Human T follicular helper clones seed the germinal center-resident regulatory pool

Abstract

Abstract How FOXP3 + T follicular regulatory (Tfr) cells simultaneously steer antibody formation toward microbe/vaccine recognition and away from self-reactivity remains unsettled. To explore human Tfr cell provenance, function and location heterogeneity, we used paired TCRVA / TCRVB sequencing to distinguish tonsillar Tfr cells clonally related to natural Tregs (nTfr) from those likely induced from Tfh cells (iTfr). The proteins iTfr and nTfr cells differentially expressed were utilized to pinpoint their in situ locations via multi-plex microscopy and establish divergent functional roles. In-silico and tonsil organoid tracking models corroborated the existence of separate Treg-to-nTfr and Tfh-to-iTfr developmental trajectories.

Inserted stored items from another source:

(** X5.  No method removes a key from a store: the keys of each of the seven
    stores before a call are keys after it. *)
Theorem keys_never_removed (req : Request) (w : World) :
  let s := stores w in
  let s' := stores (snd (Canister req w)) in
  dom (campaigns s) ⊆ dom (campaigns s')
  ∧ dom (donations s) ⊆ dom (donations s')
  ∧ dom (expenses s) ⊆ dom (expenses s')
  ∧ dom (outreaches s) ⊆ dom (outreaches s')
  ∧ dom (messages s) ⊆ dom (messages s')
  ∧ dom (notifications s) ⊆ dom (notifications s')
  ∧ dom (users s) ⊆ dom (users s').
Proof.
  cbv zeta. destruct (Canister req w) as [r w'] eqn:Hcall. cbn [snd].
  destruct req; run; branches; split_and!;
    first [ done | apply dom_insert_subseteq ].
Qed.

Lemma numbered_uuids_unique (i j : nat) :
  numbered_uuids i = numbered_uuids j → i = j.
Proof.
  unfold numbered_uuids. cbn. intros [= Heq]. by apply (inj pretty).
Qed.

(** The next identifiers are keys of no store. *)
Lemma upcoming_uuid_fresh (w : World) (n : nat) :
  keys_issued w → uuids_unique w →
  let key := uuid_tape w (uuid_pos w + n) in
  campaigns (stores w) !! key = None
  ∧ donations (stores w) !! key = None
  ∧ expenses (stores w) !! key = None
  ∧ outreaches (stores w) !! key = None
  ∧ messages (stores w) !! key = None
  ∧ notifications (stores w) !! key = None
  ∧ users (stores w) !! key = None.
Proof.
  intros Hinv Huniq key.
  pose proof (upcoming_uuid_unused w n Hinv Huniq) as Hfresh.
  fold key in Hfresh. unfold all_keys in Hfresh.
  rewrite <- !not_elem_of_dom. set_solver.
Qed.

Lemma records_kept_by_call
  (req : Request) (w w' : World) (r : Completion (Result Value)) :
  keys_issued w → uuids_unique w →
  Canister req w = (r, w') →
  donations (stores w) ⊆ donations (stores w')
  ∧ expenses (stores w) ⊆ expenses (stores w')
  ∧ outreaches (stores w) ⊆ outreaches (stores w')
  ∧ messages (stores w) ⊆ messages (stores w')
  ∧ notifications (stores w) ⊆ notifications (stores w')
  ∧ users (stores w) ⊆ users (stores w')
  ∧ ∀ key before,
      campaigns (stores w) !! key = Some before →
      ∃ after,
        campaigns (stores w') !! key = Some after
        ∧ Campaign.id after = Campaign.id before
        ∧ Campaign.created_at after = Campaign.created_at before.
Proof.
  intros Hinv Huniq Hcall.
  pose proof (upcoming_uuid_fresh w 0 Hinv Huniq) as Hnow.
  pose proof (upcoming_uuid_fresh w 1 Hinv Huniq) as Hnext.
  rewrite Nat.add_0_r in Hnow. rewrite Nat.add_1_r in Hnext.
  cbv zeta in Hnow, Hnext.
  destruct Hnow as (Hc0 & Hd0 & He0 & Ho0 & Hm0 & Hn0 & Hu0).
  destruct Hnext as (_ & _ & _ & _ & _ & Hn1 & _).
  destruct req; run; branches; split_and!;
    try done; try (by apply insert_subseteq);
    intros key before Hbefore;
    first
      [ by eauto
      | match goal with
        | |- ∃ _, <[?k := _]> _ !! key = _ ∧ _ =>
            destruct (decide (key = k)) as [->|Hne];
            [ first [ congruence
                    | rewrite lookup_insert_eq; eexists; split; [done|];
                      by simplify_eq ]
            | rewrite lookup_insert_ne by done; eauto ]
        end ].
Qed.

In total, we have identified human iTfr cells as a distinct CD38-expressing, GC-resident, Tfh-descended subset that gains suppressive function while retaining capacities for B-cell help whereas CD38 - nTfr cells are elite suppressors primarily localized to follicular mantles. Interventions differentially targeting Tfr subsets may provide therapeutic opportunities to boost immunity or more precisely treat autoimmune diseases. One sentence summary Human tonsillar Tfr clones descend from either Treg or Tfh lineages and provenance predicts their TCR repertoires, locations and functional characteristics.